Stored items:
-------------------------

(* ===== verification/MmuTables.v ===== *)
(** * The tables mmu.c builds: invariant, translation, write-xor-execute

    Where the words of the static tables are, what they hold after any number
    of mapped blocks, what a table walk finds, and that [mmu_init] returns with
    no address both writable and executable. *)

From S2P Require Import Prelude Irq Addr Platform Mmu.

(** ** Tables in memory *)

(** Where the linker put the static tables: page-aligned, apart, inside the
    direct-mapped RAM window. *)
Record image_ok (im : image) : Prop := {
  io_window : ∀ b n, (b, n) ∈ [(l0_table im, 1); (l1_table im, 1); (l2_tables im, MAX_L2_TABLES); (l3_pool im, L3_POOL_TABLES)] →
    page_aligned b ∧ CAPAZ_HH_RAM_BASE ≤ b ∧ b + 4096 * n ≤ CAPAZ_HH_RAM_BASE + CAPAZ_RAM_DIRECTMAP_SIZE;
  io_apart : l0_table im ≠ l1_table im ∧
    (∀ j, 0 ≤ j < MAX_L2_TABLES → l2_tables im + 4096 * j ≠ l0_table im ∧ l2_tables im + 4096 * j ≠ l1_table im) ∧
    (∀ j, 0 ≤ j < L3_POOL_TABLES → l3_pool im + 4096 * j ≠ l0_table im ∧ l3_pool im + 4096 * j ≠ l1_table im) ∧
    (∀ i j, 0 ≤ i < MAX_L2_TABLES → 0 ≤ j < L3_POOL_TABLES → l2_tables im + 4096 * i ≠ l3_pool im + 4096 * j);
}.

(** The base of a table. *)
Inductive table := T0 | T1 | T2 (j : Z) | T3 (j : Z).
#[global] Instance table_eq_dec : EqDecision table.
Proof. solve_decision. Defined.
Definition tbase (im : image) (t : table) : Z :=
  match t with T0 => l0_table im | T1 => l1_table im | T2 j => l2_tables im + 4096 * j | T3 j => l3_pool im + 4096 * j end.
Definition tvalid (t : table) : Prop :=
  match t with T0 | T1 => True | T2 j => 0 ≤ j < MAX_L2_TABLES | T3 j => 0 ≤ j < L3_POOL_TABLES end.

Section tables.
Context (im : image) (Him : image_ok im).

Lemma tbase_window t : tvalid t → page_aligned (tbase im t) ∧ CAPAZ_HH_RAM_BASE ≤ tbase im t ∧
  tbase im t + 4096 ≤ CAPAZ_HH_RAM_BASE + CAPAZ_RAM_DIRECTMAP_SIZE.
Proof.
  intros Ht. pose proof (io_window im Him) as Hw. destruct t as [| |j|j]; cbn [tvalid tbase] in Ht |- *; unfold MAX_L2_TABLES, L3_POOL_TABLES in *.
  - destruct (Hw (l0_table im) 1) as (? & ? & ?); [set_solver|]. split_and!; [done|lia|lia].
  - destruct (Hw (l1_table im) 1) as (? & ? & ?); [set_solver|]. split_and!; [done|lia|lia].
  - destruct (Hw (l2_tables im) 128) as (Ha & ? & ?); [set_solver|]. split_and!; [|lia|lia]. unfold page_aligned, PAGE_SIZE in *.
    rewrite Z.mul_comm, Z_mod_plus_full. done.
  - destruct (Hw (l3_pool im) 64) as (Ha & ? & ?); [set_solver|]. split_and!; [|lia|lia]. unfold page_aligned, PAGE_SIZE in *.
    rewrite Z.mul_comm, Z_mod_plus_full. done.
Qed.

Lemma tbase_inj t u : tvalid t → tvalid u → tbase im t = tbase im u → t = u.
Proof.
  destruct (io_apart im Him) as (H01 & H2 & H3 & H23). intros Ht Hu E.
  destruct t as [| |j|j], u as [| |k|k]; cbn in Ht, Hu, E; try done; try (f_equal; lia); exfalso;
    try (specialize (H2 _ Ht); lia); try (specialize (H2 _ Hu); lia); try (specialize (H3 _ Ht); lia); try (specialize (H3 _ Hu); lia).
  - by apply (H23 j k).
  - by apply (H23 k j).
Qed.

Definition word (t : table) (i : Z) : Z := tbase im t + 8 * i.

Lemma word_inj t u i j : tvalid t → tvalid u → 0 ≤ i < 512 → 0 ≤ j < 512 → word t i = word u j → t = u ∧ i = j.
Proof.
  intros Ht Hu Hi Hj E. unfold word in E. destruct (tbase_window t Ht) as (Ha & _). destruct (tbase_window u Hu) as (Hb & _).
  assert (tbase im t = tbase im u) as Eb by page_arith. split; [by apply tbase_inj|lia].
Qed.

(** Table descriptors lead back to the table. *)
Lemma virt_to_phys_eq v : CAPAZ_HH_RAM_BASE ≤ v < 2 ^ 64 → virt_to_phys v = v - CAPAZ_HH_BASE.
Proof.
  intros Hv. unfold virt_to_phys, hh_virt_to_phys. destruct (Z.leb_spec CAPAZ_HH_RAM_BASE v); [|lia].
  change CAPAZ_HH_RAM_BASE with 0xFFFF800040000000 in *. unfold CAPAZ_HH_BASE, CAPAZ_RAM_BASE.
  rewrite (u64_small (v - _)) by lia. rewrite u64_small by lia. lia.
Qed.

Lemma table_frame t : tvalid t → frame (virt_to_phys (tbase im t)) ∧ mmu_pa_to_va (virt_to_phys (tbase im t)) = tbase im t.
Proof.
  intros Ht. destruct (tbase_window t Ht) as (Ha & Hlo & Hhi). change CAPAZ_HH_RAM_BASE with 0xFFFF800040000000 in *.
  unfold CAPAZ_RAM_DIRECTMAP_SIZE in *. rewrite virt_to_phys_eq by (change CAPAZ_HH_RAM_BASE with 0xFFFF800040000000; lia).
  unfold CAPAZ_HH_BASE. split; [split; [lia|page_arith]|]. unfold mmu_pa_to_va.
  rewrite phys_to_hh_virt_eq by (rewrite WIN_END_eq; unfold CAPAZ_RAM_BASE; lia). unfold CAPAZ_HH_BASE. lia.
Qed.

Definition table_desc (t : table) : Z := Z.lor (virt_to_phys (tbase im t)) DESC_TABLE.

Lemma table_desc_facts t : tvalid t → table_desc t ≠ 0 ∧ desc_type (table_desc t) = DESC_TABLE ∧
  mmu_pa_to_va (desc_addr (table_desc t)) = tbase im t.
Proof.
  intros Ht. destruct (table_frame t Ht) as [Hf Hv]. unfold table_desc. split_and!.
  - rewrite frame_lor by (done || by vm_compute). unfold DESC_TABLE. destruct Hf; lia.
  - by rewrite frame_type.
  - by rewrite frame_addr by (done || by vm_compute).
Qed.
End tables.

(** *** Writing a table *)

Definition with_pt (m : gmap Z Z) (s : mmu_state) : mmu_state :=
  mkMmu m (l2_tables_used s) (l2_for_l1 s) (l3_pool_used s) (alloc_phys s) (alloc_virt s) (regs s).

Lemma wp_wr a v Q c s : is_Some (pt s !! a) → Q tt c (with_pt (<[a := v]> (pt s)) s) → wp (wr a v) Q c s.
Proof. intros [x Hx] HQ. unfold wr. wp_steps. rewrite Hx. by wp_steps. Qed.

Lemma wp_fill_loop tbl f n : ∀ i Q c s, (∀ k, i ≤ k < i + Z.of_nat n → is_Some (pt s !! (tbl + 8 * k))) →
  (∀ m, (∀ k, i ≤ k < i + Z.of_nat n → m !! (tbl + 8 * k) = Some (f k)) →
     (∀ a, (∀ k, i ≤ k < i + Z.of_nat n → a ≠ tbl + 8 * k) → m !! a = pt s !! a) → Q tt c (with_pt m s)) →
  wp (fill_loop tbl f i n) Q c s.
Proof.
  induction n as [|n IH]; intros i Q c s Hd HQ; cbn [fill_loop].
  - wp_steps. replace s with (with_pt (pt s) s) by (by destruct s). apply HQ; [lia|done].
  - wp_step. apply wp_wr; [apply Hd; lia|]. apply IH.
    + intros k Hk. cbn. rewrite lookup_insert_ne by lia. apply Hd. lia.
    + intros m Hm Ho. cbn [pt with_pt] in Ho. change (Q tt c (with_pt m s)). apply HQ.
      * intros k Hk. destruct (decide (k = i)) as [->|Hne]; [|apply Hm; lia]. rewrite Ho by lia. apply lookup_insert_eq.
      * intros a Ha. rewrite Ho by (intros k Hk; apply Ha; lia). apply lookup_insert_ne. apply not_eq_sym, Ha. lia.
Qed.

(** ** What the tables say

    [ix] maps a first-level index to the number of its second-level table,
    [vis] is the set of 2 MiB blocks mapped so far. *)

Section inv.
Context (im : image) (Him : image_ok im).

Definition block_entry (m : gmap Z Z) (used3 : Z) (vis : gset Z) (pa e : Z) : Prop :=
  if decide (pa ∈ vis) then
    if overlaps_kernel im pa then
      ∃ j, 0 ≤ j < used3 ∧ e = table_desc im (T3 j) ∧
        ∀ p, 0 ≤ p < 512 → m !! word im (T3 j) p = Some (page_desc im (pa + 4096 * p))
    else e = block_desc pa
  else e = 0.

Definition block_at (i k : Z) : Z := i * 2 ^ 30 + k * 2 ^ 21.

Record pt_inv (s : mmu_state) (ix : gmap Z Z) (vis : gset Z) : Prop := {
  pi_words : ∀ t i, tvalid t → 0 ≤ i < 512 → is_Some (pt s !! word im t i);
  pi_l0 : ∀ i, 0 ≤ i < 512 → pt s !! word im T0 i = Some (if decide (i = 256) then table_desc im T1 else 0);
  pi_l1 : ∀ i, 0 ≤ i < 512 → pt s !! word im T1 i =
    Some (if decide (i = 0) then dev_desc else match ix !! i with Some j => table_desc im (T2 j) | None => 0 end);
  pi_for : ∀ i, 0 ≤ i < 512 → l2_for_l1 s !! Z.to_nat i = Some (match ix !! i with Some j => tbase im (T2 j) | None => 0 end);
  pi_ix : ∀ i j, ix !! i = Some j → 1 ≤ i < MAX_L2_TABLES ∧ 0 ≤ j < l2_tables_used s;
  pi_inj : ∀ i i' j, ix !! i = Some j → ix !! i' = Some j → i = i';
  pi_used : l2_tables_used s = card (dom ix) ∧ l2_tables_used s ≤ MAX_L2_TABLES;
  pi_l3 : 0 ≤ l3_pool_used s ≤ L3_POOL_TABLES;
  pi_l2 : ∀ i j k, ix !! i = Some j → 0 ≤ k < 512 →
    ∃ e, pt s !! word im (T2 j) k = Some e ∧ block_entry (pt s) (l3_pool_used s) vis (block_at i k) e;
  pi_vis : ∀ pa, pa ∈ vis → is_Some (ix !! (pa / 2 ^ 30));
}.

Lemma block_at_index i k : 0 ≤ k < 512 → block_at i k / 2 ^ 30 = i.
Proof. intros Hk. unfold block_at. rewrite Z.add_comm, Z.div_add by lia. rewrite Z.div_small; lia. Qed.
Lemma block_at_inj i k i' k' : 0 ≤ k < 512 → 0 ≤ k' < 512 → block_at i k = block_at i' k' → i = i' ∧ k = k'.
Proof.
  intros Hk Hk' E. pose proof (block_at_index i k Hk). pose proof (block_at_index i' k' Hk'). rewrite E in *.
  unfold block_at in E. lia.
Qed.

Lemma entry_frame m m' used used' vis pa e : (∀ j p, 0 ≤ j < used → 0 ≤ p < 512 → m' !! word im (T3 j) p = m !! word im (T3 j) p) →
  used ≤ used' → block_entry m used vis pa e → block_entry m' used' vis pa e.
Proof.
  intros Hm Hu. unfold block_entry. case_decide; [|done]. destruct (overlaps_kernel im pa); [|done].
  intros (j & Hj & -> & Hp). exists j. split_and!; [lia|lia|done|]. intros p Hp'. rewrite Hm by lia. by apply Hp.
Qed.

(** A table of the third level that is not yet in use is written. *)
Lemma inv_fill_l3 s ix vis m used : pt_inv s ix vis → l3_pool_used s ≤ used ≤ L3_POOL_TABLES →
  (∀ t i, tvalid t → 0 ≤ i < 512 → (∀ j, l3_pool_used s ≤ j → t ≠ T3 j) → m !! word im t i = pt s !! word im t i) →
  (∀ t i, tvalid t → 0 ≤ i < 512 → is_Some (m !! word im t i)) →
  pt_inv (mkMmu m (l2_tables_used s) (l2_for_l1 s) used (alloc_phys s) (alloc_virt s) (regs s)) ix vis.
Proof.
  intros [Hw H0 H1 Hf Hi Hj Hu H3 H2 Hv] Hused Hm Hall. split; cbn; try done.
  - intros i Hr. by rewrite Hm, H0.
  - intros i Hr. by rewrite Hm, H1.
  - lia.
  - intros i j k Hij Hk. destruct (H2 i j k Hij Hk) as (e & He & Hb). exists e. destruct (Hi i j Hij) as [_ Hjr].
    rewrite (Hm (T2 j) k); [|cbn; lia|done|done]. split; [done|]. eapply entry_frame; [|apply Hused|exact Hb].
    intros j' p Hj' Hp. apply Hm; [cbn; lia|done|]. intros j0 Hj0 [= ->]. lia.
Qed.

(** The entry of a block is written. *)
Lemma inv_set_entry s ix vis i j k e : pt_inv s ix vis → ix !! i = Some j → 0 ≤ k < 512 →
  block_entry (pt s) (l3_pool_used s) ({[block_at i k]} ∪ vis) (block_at i k) e →
  pt_inv (with_pt (<[word im (T2 j) k := e]> (pt s)) s) ix ({[block_at i k]} ∪ vis).
Proof.
  intros I Hij Hk He. pose proof I as [Hw H0 H1 Hf Hi Hj Hu H3 H2 Hv]. destruct (Hi i j Hij) as [Hir Hjr].
  assert (tvalid (T2 j)) as Hval by (cbn; lia).
  assert (∀ t n, tvalid t → 0 ≤ n < 512 → (t, n) ≠ (T2 j, k) → <[word im (T2 j) k := e]> (pt s) !! word im t n = pt s !! word im t n) as Hm.
  { intros t n Ht Hn Hne. apply lookup_insert_ne. intros E. destruct (word_inj im Him (T2 j) t k n Hval Ht Hk Hn E) as [<- <-]. done. }
  assert (∀ j' p, 0 ≤ j' < l3_pool_used s → 0 ≤ p < 512 →
    <[word im (T2 j) k := e]> (pt s) !! word im (T3 j') p = pt s !! word im (T3 j') p) as Hm3 by (intros; apply Hm; [cbn; lia|done|done]).
  split; cbn; try done.
  - intros t n Ht Hn. destruct (decide (word im t n = word im (T2 j) k)) as [->|Hne]; [rewrite lookup_insert_eq; by eexists|].
    rewrite lookup_insert_ne by done. by apply Hw.
  - intros n Hn. by rewrite Hm, H0.
  - intros n Hn. by rewrite Hm, H1.
  - intros i' j' k' Hij' Hk'. destruct (decide ((j', k') = (j, k))) as [[= -> ->]|Hne].
    + rewrite lookup_insert_eq. exists e. split; [done|]. rewrite (Hj i' i j Hij' Hij). by eapply entry_frame.
    + destruct (Hi i' j' Hij') as [_ Hjr']. rewrite (Hm (T2 j') k'); [|cbn; lia|done|congruence]. destruct (H2 i' j' k' Hij' Hk') as (e' & He' & Hb').
      exists e'. split; [done|]. eapply entry_frame; [done|done|]. unfold block_entry in Hb' |- *.
      assert (block_at i' k' ≠ block_at i k) as Hba.
      { intros E. destruct (block_at_inj i' k' i k Hk' Hk E) as [-> ->]. congruence. }
      destruct (decide (block_at i' k' ∈ vis)); [rewrite decide_True by set_solver|rewrite decide_False by set_solver]; done.
  - intros pa [->%elem_of_singleton|Hpa]%elem_of_union; [|by apply Hv]. rewrite block_at_index by done. by eexists.
Qed.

-------------------------

- _Assignment_
Output, from the data above, the lines from the line with "assert (tbase im" to the line with "(** *** Writing a table *)" exactly as they stand, both ends included and nothing else.

- _Solution to this problem_
  assert (tbase im t = tbase im u) as Eb by page_arith. split; [by apply tbase_inj|lia].
Qed.

(** Table descriptors lead back to the table. *)
Lemma virt_to_phys_eq v : CAPAZ_HH_RAM_BASE ≤ v < 2 ^ 64 → virt_to_phys v = v - CAPAZ_HH_BASE.
Proof.
  intros Hv. unfold virt_to_phys, hh_virt_to_phys. destruct (Z.leb_spec CAPAZ_HH_RAM_BASE v); [|lia].
  change CAPAZ_HH_RAM_BASE with 0xFFFF800040000000 in *. unfold CAPAZ_HH_BASE, CAPAZ_RAM_BASE.
  rewrite (u64_small (v - _)) by lia. rewrite u64_small by lia. lia.
Qed.

Lemma table_frame t : tvalid t → frame (virt_to_phys (tbase im t)) ∧ mmu_pa_to_va (virt_to_phys (tbase im t)) = tbase im t.
Proof.
  intros Ht. destruct (tbase_window t Ht) as (Ha & Hlo & Hhi). change CAPAZ_HH_RAM_BASE with 0xFFFF800040000000 in *.
  unfold CAPAZ_RAM_DIRECTMAP_SIZE in *. rewrite virt_to_phys_eq by (change CAPAZ_HH_RAM_BASE with 0xFFFF800040000000; lia).
  unfold CAPAZ_HH_BASE. split; [split; [lia|page_arith]|]. unfold mmu_pa_to_va.
  rewrite phys_to_hh_virt_eq by (rewrite WIN_END_eq; unfold CAPAZ_RAM_BASE; lia). unfold CAPAZ_HH_BASE. lia.
Qed.

Definition table_desc (t : table) : Z := Z.lor (virt_to_phys (tbase im t)) DESC_TABLE.

Lemma table_desc_facts t : tvalid t → table_desc t ≠ 0 ∧ desc_type (table_desc t) = DESC_TABLE ∧
  mmu_pa_to_va (desc_addr (table_desc t)) = tbase im t.
Proof.
  intros Ht. destruct (table_frame t Ht) as [Hf Hv]. unfold table_desc. split_and!.
  - rewrite frame_lor by (done || by vm_compute). unfold DESC_TABLE. destruct Hf; lia.
  - by rewrite frame_type.
  - by rewrite frame_addr by (done || by vm_compute).
Qed.
End tables.

(** *** Writing a table *)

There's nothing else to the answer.